Une généalogie qui reflète l’histoire des communautés juives du Sundgau

En 1866, les juifs obtiennent les droits civiques en Suisse et la possibilité de s’y établir
sans de nombreuses contraintes. Ce changement sera un des facteurs d’une immigration vers la confédération. Ainsi, les Bloch, Bollag ou Bollach, Brunschwig s’installeront souvent dans les communautés juives dont Moïse Nordmann était le rabbin, soit à Bâle, Avenches, Berne et La Chaux-de-Fonds.

Tombe de Nathan Bloch au cimetière juif de Hégenheim
Endingen (1) en Argovie est une des rares villes où les israélites ont pu s’installer dès 1678 et nous retrouvons ainsi la famille Bollach au début de cet arbre.
La présence de cette ville dans l’arbre généalogique n’est pas une surprise : le rabbin Ris originaire de Hagenthal y exerça de 1812 à 1834 suivi par son fils jusqu’en 1834. On y dénombrait en 1850 en incluant Lengnau, 1515 juifs présents.
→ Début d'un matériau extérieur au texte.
(* ===== verification/Tx.v ===== *)
(** * tx-builder: transactions, transaction ids, signature hashes and signatures

    [packages/tx-builder/src]: [types.ts], [encode.ts], [txid.ts], [sighash.ts] and
    [sign.ts].  SHA-256 is the platform's digest; secp256k1 signing and verification are
    those of @noble/secp256k1; all three are parameters.  A [bigint] is a [Z]. *)

From S2P Require Import Prelude Bytes.

(** ** types.ts *)

Record TxInput := mkTxInput {
  prevTxid : bytes;
  prevVout : Z;
  unlockingScript : bytes;
  sequence : Z
}.

Record TxOutput := mkTxOutput {
  value : Z;
  lockingScript : bytes
}.

Record BsvTransaction := mkBsvTransaction {
  version : Z;
  inputs : list TxInput;
  outputs : list TxOutput;
  lockTime : Z
}.

Definition SIGHASH_ALL : Z := 0x01.
Definition SIGHASH_NONE : Z := 0x02.
Definition SIGHASH_SINGLE : Z := 0x03.
Definition SIGHASH_FORKID : Z := 0x40.
Definition SIGHASH_ANYONECANPAY : Z := 0x80.
Definition SIGHASH_ALL_FORKID : Z := js_or SIGHASH_ALL SIGHASH_FORKID.

(** ** encode.ts: encoders *)

Definition encVarint (v : Z) : js bytes :=
  if v <? 0 then Throw ("encVarint: negative " +:+ pretty v)
  else if v <? 0xfd then Ret [u8 v]
  else if v <=? 0xffff then Ret (0xfd :: le_bytes 2 v)
  else if v <=? 0xffffffff then Ret (0xfe :: le_bytes 4 v)
  else Ret (0xff :: le_bytes 8 (v mod 2 ^ 64)).

Definition encU32LE (n : Z) : bytes := le_bytes 4 (js_ushr n 0).

(** [setInt32] stores [ToInt32(n)] in two's complement. *)
Definition encI32LE (n : Z) : bytes := le_bytes 4 (to_uint32 n).

(** [setBigUint64] stores [n] modulo [2^64]. *)
Definition encU64LE (n : Z) : bytes := le_bytes 8 (n mod 2 ^ 64).

Definition concat (parts : list bytes) : bytes := mjoin parts.

Definition encInput (i : TxInput) : js bytes :=
  if negb (blen (prevTxid i) =? 32)
  then Throw ("encInput: prevTxid must be 32 bytes, got " +:+ pretty (blen (prevTxid i)))
  else
    l ← encVarint (blen (unlockingScript i));
    Ret (concat [prevTxid i; encU32LE (prevVout i); l; unlockingScript i;
                 encU32LE (sequence i)]).

Definition encOutput (o : TxOutput) : js bytes :=
  l ← encVarint (blen (lockingScript o));
  Ret (concat [encU64LE (value o); l; lockingScript o]).

(** [for (const x of xs) parts.push(enc(x))] *)
Fixpoint enc_each {A} (enc : A → js bytes) (xs : list A) : js (list bytes) :=
  match xs with
  | [] => Ret []
  | x :: xs => b ← enc x; bs ← enc_each enc xs; Ret (b :: bs)
  end.

Definition encodeBsvTransaction (tx : BsvTransaction) : js bytes :=
  ni ← encVarint (Z.of_nat (length (inputs tx)));
  is' ← enc_each encInput (inputs tx);
  no ← encVarint (Z.of_nat (length (outputs tx)));
  os ← enc_each encOutput (outputs tx);
  Ret (concat ([encI32LE (version tx); ni] ++ is' ++ [no] ++ os ++ [encU32LE (lockTime tx)])).

(** ** encode.ts: decoders

    A cursor is a view [buf] into an [ArrayBuffer] that goes on with [after], and a
    position.  The [DataView] reads are bounded by the [ArrayBuffer], not by the view. *)

Record Cursor := mkCursor { buf : bytes; after : bytes; pos : Z }.

Definition seek (c : Cursor) (p : Z) : Cursor := mkCursor (buf c) (after c) p.

Definition readU8 (c : Cursor) : js (Z * Cursor) :=
  match buf c !! Z.to_nat (pos c) with
  | None => Throw "decode: out of bounds u8"
  | Some b => Ret (b, seek c (pos c + 1))
  end.

Definition read_view (n : nat) (c : Cursor) : js (Z * Cursor) :=
  let bs := take n (drop (Z.to_nat (pos c)) (buf c ++ after c)) in
  if (length bs <? n)%nat then Throw "RangeError"
  else Ret (le_val bs, seek c (pos c + Z.of_nat n)).

Definition readU16LE (c : Cursor) : js (Z * Cursor) := read_view 2 c.
Definition readU32LE (c : Cursor) : js (Z * Cursor) := read_view 4 c.
Definition readI32LE (c : Cursor) : js (Z * Cursor) :=
  '(v, c) ← read_view 4 c; Ret (to_int32 v, c).
Definition readU64LE (c : Cursor) : js (Z * Cursor) := read_view 8 c.

Definition readVarint (c : Cursor) : js (Z * Cursor) :=
  '(first, c) ← readU8 c;
  if first <? 0xfd then Ret (first, c)
  else if first =? 0xfd then readU16LE c
  else if first =? 0xfe then readU32LE c
  else readU64LE c.

(** The sum is compared with a length, which is far below [2^53], so that it is rounded does
    not matter. *)
Definition readBytes (n : Z) (c : Cursor) : js (bytes * Cursor) :=
  if blen (buf c) <? pos c + n then Throw "decode: out of bounds bytes"
  else Ret (take (Z.to_nat n) (drop (Z.to_nat (pos c)) (buf c)), seek c (pos c + n)).

(** [Number(v)] of a [number] or [bigint] *)
Definition Number (v : Z) : Z := js_round v.

Definition dec_input (c : Cursor) : js (TxInput * Cursor) :=
  '(prevTxid, c) ← readBytes 32 c;
  '(prevVout, c) ← readU32LE c;
  '(scriptLen, c) ← readVarint c;
  '(unlockingScript, c) ← readBytes (Number scriptLen) c;
  '(sequence, c) ← readU32LE c;
  Ret (mkTxInput prevTxid prevVout unlockingScript sequence, c).

Definition dec_output (c : Cursor) : js (TxOutput * Cursor) :=
  '(value, c) ← readU64LE c;
  '(scriptLen, c) ← readVarint c;
  '(lockingScript, c) ← readBytes (Number scriptLen) c;
  Ret (mkTxOutput value lockingScript, c).

(** [for (let i = 0; i < count; i++) out.push(...)].  Each round consumes a byte or throws,
    so the length of the buffer is fuel enough ([decodeBsvTransaction_total]). *)
Fixpoint dec_each {A} (dec : Cursor → js (A * Cursor)) (fuel : nat) (i count : Z) (c : Cursor)
  : js (list A * Cursor) :=
  if i <? count then
    match fuel with
    | O => OutOfFuel
    | S fuel =>
      '(x, c) ← dec c;
      '(xs, c) ← dec_each dec fuel (i + 1) count c;
      Ret (x :: xs, c)
    end
  else Ret ([], c).

Definition decodeBsvTransaction (bs rest : bytes) : js BsvTransaction :=
  let c := mkCursor bs rest 0 in
  let fuel := S (length bs) in
  '(version, c) ← readI32LE c;
  '(inputCount, c) ← readVarint c;
  '(inputs, c) ← dec_each dec_input fuel 0 (Number inputCount) c;
  '(outputCount, c) ← readVarint c;
  '(outputs, c) ← dec_each dec_output fuel 0 (Number outputCount) c;
  '(lockTime, c) ← readU32LE c;
  if negb (pos c =? blen bs)
  then Throw ("decodeBsvTransaction: trailing bytes (consumed " +:+ pretty (pos c) +:+ " of "
              +:+ pretty (blen bs) +:+ ")")
  else Ret (mkBsvTransaction version inputs outputs lockTime).

Section hashing.
Context (sha256 : bytes → bytes).

(** ** txid.ts *)

Definition computeTxId (tx : BsvTransaction) : js bytes :=
  b ← encodeBsvTransaction tx; Ret (sha256 (sha256 b)).

Definition txidHex (tx : BsvTransaction) : js string :=
  internal ← computeTxId tx;
  let reversed := (λ i, u8 (default 0 (internal !! (31 - i)%nat))) <$> seq 0 32 in
  Ret (to_hex reversed).

(** ** sighash.ts *)

Definition doubleSha256 (input : bytes) : bytes := sha256 (sha256 input).

Definition ZERO_32 : bytes := replicate 32 0.

Definition isBaseSighash (t base : Z) : bool := js_and t 0x1f =? base.

Definition hashPrevouts (tx : BsvTransaction) (hashType : Z) : bytes :=
  if negb (js_and hashType SIGHASH_ANYONECANPAY =? 0) then ZERO_32
  else doubleSha256 (concat (mjoin ((λ i, [prevTxid i; encU32LE (prevVout i)]) <$> inputs tx))).

Definition hashSequence (tx : BsvTransaction) (hashType : Z) : bytes :=
  if negb (js_and hashType SIGHASH_ANYONECANPAY =? 0) then ZERO_32
  else if isBaseSighash hashType SIGHASH_NONE then ZERO_32
  else if isBaseSighash hashType SIGHASH_SINGLE then ZERO_32
  else doubleSha256 (concat ((λ i, encU32LE (sequence i)) <$> inputs tx)).

Definition hashOutputs (tx : BsvTransaction) (inputIdx hashType : Z) : js bytes :=
  if isBaseSighash hashType SIGHASH_ALL then
    parts ← enc_each encOutput (outputs tx);
    Ret (doubleSha256 (concat parts))
  else if isBaseSighash hashType SIGHASH_SINGLE
          && (inputIdx <? Z.of_nat (length (outputs tx))) then
    match outputs tx !! Z.to_nat inputIdx with
    | None => Throw "TypeError"
    | Some o => b ← encOutput o; Ret (doubleSha256 b)
    end
  else Ret ZERO_32.

Definition sighash_preimage (tx : BsvTransaction) (inputIdx : Z) (i : TxInput)
    (prevScript : bytes) (prevValue hashType : Z) : js bytes :=
  let v := version tx in
  scriptLen ← encVarint (blen prevScript);
  outs ← hashOutputs tx inputIdx hashType;
  Ret (concat
    [u8 <$> [js_and v 0xff; js_and (js_shr v 8) 0xff; js_and (js_shr v 16) 0xff;
             js_and (js_shr v 24) 0xff];
     hashPrevouts tx hashType;
     hashSequence tx hashType;
     prevTxid i;
     encU32LE (prevVout i);
     scriptLen;
     prevScript;
     encU64LE prevValue;
     encU32LE (sequence i);
     outs;
     encU32LE (lockTime tx);
     encU32LE hashType]).

Definition computeSighash (tx : BsvTransaction) (inputIdx : Z) (prevScript : bytes)
    (prevValue hashType : Z) : js bytes :=
  if js_and hashType SIGHASH_FORKID =? 0
  then Throw "computeSighash: BSV requires SIGHASH_FORKID"
  else if (inputIdx <? 0) || (Z.of_nat (length (inputs tx)) <=? inputIdx)
  then Throw ("computeSighash: inputIdx " +:+ pretty inputIdx +:+ " out of range")
  else match inputs tx !! Z.to_nat inputIdx with
  | None => Throw "TypeError"
  | Some i =>
    preimage ← sighash_preimage tx inputIdx i prevScript prevValue hashType;
    Ret (doubleSha256 preimage)
  end.
End hashing.

(** ** sign.ts *)

(** The big-endian bytes of [n >= 0], at least one *)
Definition be_bytes (n : Z) : bytes := reverse (le_bytes (Z.to_nat (Z.log2 n / 8) + 1) n).

(** [n.toString(16)] for [n >= 0]: no leading zero but the digit of 0 *)
Definition toString16 (n : Z) : string :=
  match to_hex (be_bytes n) with
  | String c (String d r) => if char_code c =? 48 then String d r else String c (String d r)
  | s => s
  end.

Definition bigintToBytes (n : Z) : js bytes :=
  let hex := toString16 n in
  let hex := if negb (js_length hex mod 2 =? 0) then "0" +:+ hex else hex in
  hex_pairs (λ _, Ret 0) 0 (js_units hex).

Definition padTo32 (b : bytes) : bytes :=
  if blen b =? 32 then b
  else if 32 <? blen b then drop (length b - 32) b
  else replicate (32 - length b) 0 ++ b.

(** [while (i < n.byteLength - 1 && n[i] === 0) i += 1; n.slice(i)] *)
Fixpoint strip_zeros (n : bytes) : bytes :=
  match n with
  | 0 :: (_ :: _) as r => strip_zeros r
  | _ => n
  end.

Definition encodeDerInt (n : bytes) : bytes :=
  let body := strip_zeros n in
  let body := if negb (js_and (default 0 (body !! 0%nat)) 0x80 =? 0) then 0x00 :: body else body in
  0x02 :: u8 (blen body) :: body.

Definition encodeDer (r s : bytes) : bytes :=
  let rBytes := encodeDerInt r in
  let sBytes := encodeDerInt s in
  0x30 :: u8 (blen rBytes + blen sBytes) :: rBytes ++ sBytes.

(** A missing length byte of [s] makes the end of the slice [NaN], and the slice empty. *)
Definition decodeDer (b : bytes) : js (bytes * bytes) :=
  if blen b <? 8 then Throw "decodeDer: too short"
  else if negb (bool_decide (b !! 0%nat = Some 0x30)) then Throw "decodeDer: missing SEQUENCE tag"
  else if negb (bool_decide (b !! 1%nat = Some (blen b - 2))) then Throw "decodeDer: length mismatch"
  else if negb (bool_decide (b !! 2%nat = Some 0x02)) then Throw "decodeDer: missing r INTEGER tag"
  else
    let rLen := Z.to_nat (default 0 (b !! 3%nat)) in
    let r := take rLen (drop 4 b) in
    let off := (4 + rLen)%nat in
    if negb (bool_decide (b !! off = Some 0x02)) then Throw "decodeDer: missing s INTEGER tag"
    else
      let s := match b !! (off + 1)%nat with
               | Some sLen => take (Z.to_nat sLen) (drop (off + 2) b)
               | None => []
               end in
      Ret (r, s).

Section signing.
Context (signAsync : bytes → bytes → js (Z * Z)) (secp_verify : bytes → bytes → bytes → js bool).

Definition signSighash (sighash privKey : bytes) : js bytes :=
  if negb (blen sighash =? 32)
  then Throw ("signSighash: sighash must be 32 bytes, got " +:+ pretty (blen sighash))
  else if negb (blen privKey =? 32)
  then Throw ("signSighash: privKey must be 32 bytes, got " +:+ pretty (blen privKey))
  else
    '(r, s) ← signAsync sighash privKey;
    r ← bigintToBytes r;
    s ← bigintToBytes s;
    Ret (encodeDer r s).

(** The [try] returns false on any exception. *)
Definition verifySighashSignature (derSig sighash pubKey : bytes) : js bool :=
  if negb (blen sighash =? 32) then Ret false
  else if negb (blen pubKey =? 33) then Ret false
  else
    match ('(r, s) ← decodeDer derSig;
           secp_verify (padTo32 r ++ padTo32 s) sighash pubKey) with
    | Throw _ => Ret false
    | m => m
    end.
End signing.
Ces juifs étaient principalement issus des villes de Haute-Alsace (Buschwiller, Hégenheim, Hagenthal…), de la région de Bade (Randegg, Wangen, Gailingen, Worblingen…) et de Hohenems.

1. Bloch Daniel, PDG actuel de l’entreprise Camille Bloch.
1.1 Bloch Rolf né à Berne en 1930 et décédé dans cette ville en 2015 ; marié à
1.2 Michèle Lévy
1.1.1 Bloch Camille né à Berne en 1891 et décédé dans cette ville en 1970 ; marié à
1.1.2 Bloch Hedwig Rosalia, née à Lucerne en 1907 et décédée à Berne en 1979.
1.1.1.1 Bloch Charles né en 1849 à Berne et décédé en 1939 ; marié à
1.1.1.2 Bollag Regina née en 1873 à Endingen en Argovie et décédée en 1926
1.1.1.1.1 Bloch Nathan né en 1801 à Hégenheim et décédé en 1875 à Berne. Marchand de chevaux.
              Sa tombe se trouve au cimetière juif de Hégenheim à l’emplacement G227 (2) ; marié à
1.1.1.1.2 Brunschwig Rébecca Esther née en 1816 à Liebenswiller et décédée en 1884 à Berne. Sa tombe se trouve à côté de celle de Nathan G228 (3).
1.1.1.1.1.1 Bloch Joseph né à Hégenheim vers 1752 et décédé en 1818 dans le même village. Marchand de chevaux ; marié à
1.1.1.1.1.2Bollach Nentel Geetel née vers 1751 à Endingen et décédée à Hégenheim en 1843


L’entreprise Camille Bloch

Des images d’animaux au chocolat

L’une des passions de Camille enfant, c’est la collection des images d’animaux que l’on trouve dans les plaquettes de chocolat Tobler. La légende affirme qu’il ne lui manquait qu’une image, celle du "Loup blanc". Alors quand à la fin de sa scolarité, le maître annonce à Camille, qu’il a le choix entre deux places d’apprentissage, l’une chez un ferblantier, l’autre chez Théodore Tobler, le chocolatier, le jeune Camille n’hésite pas une seconde. Son chemin est désormais tracé. Les années passent et Camille gravit les échelons. Il est représentant alors que l’Europe sombre dans la première guerre mondiale.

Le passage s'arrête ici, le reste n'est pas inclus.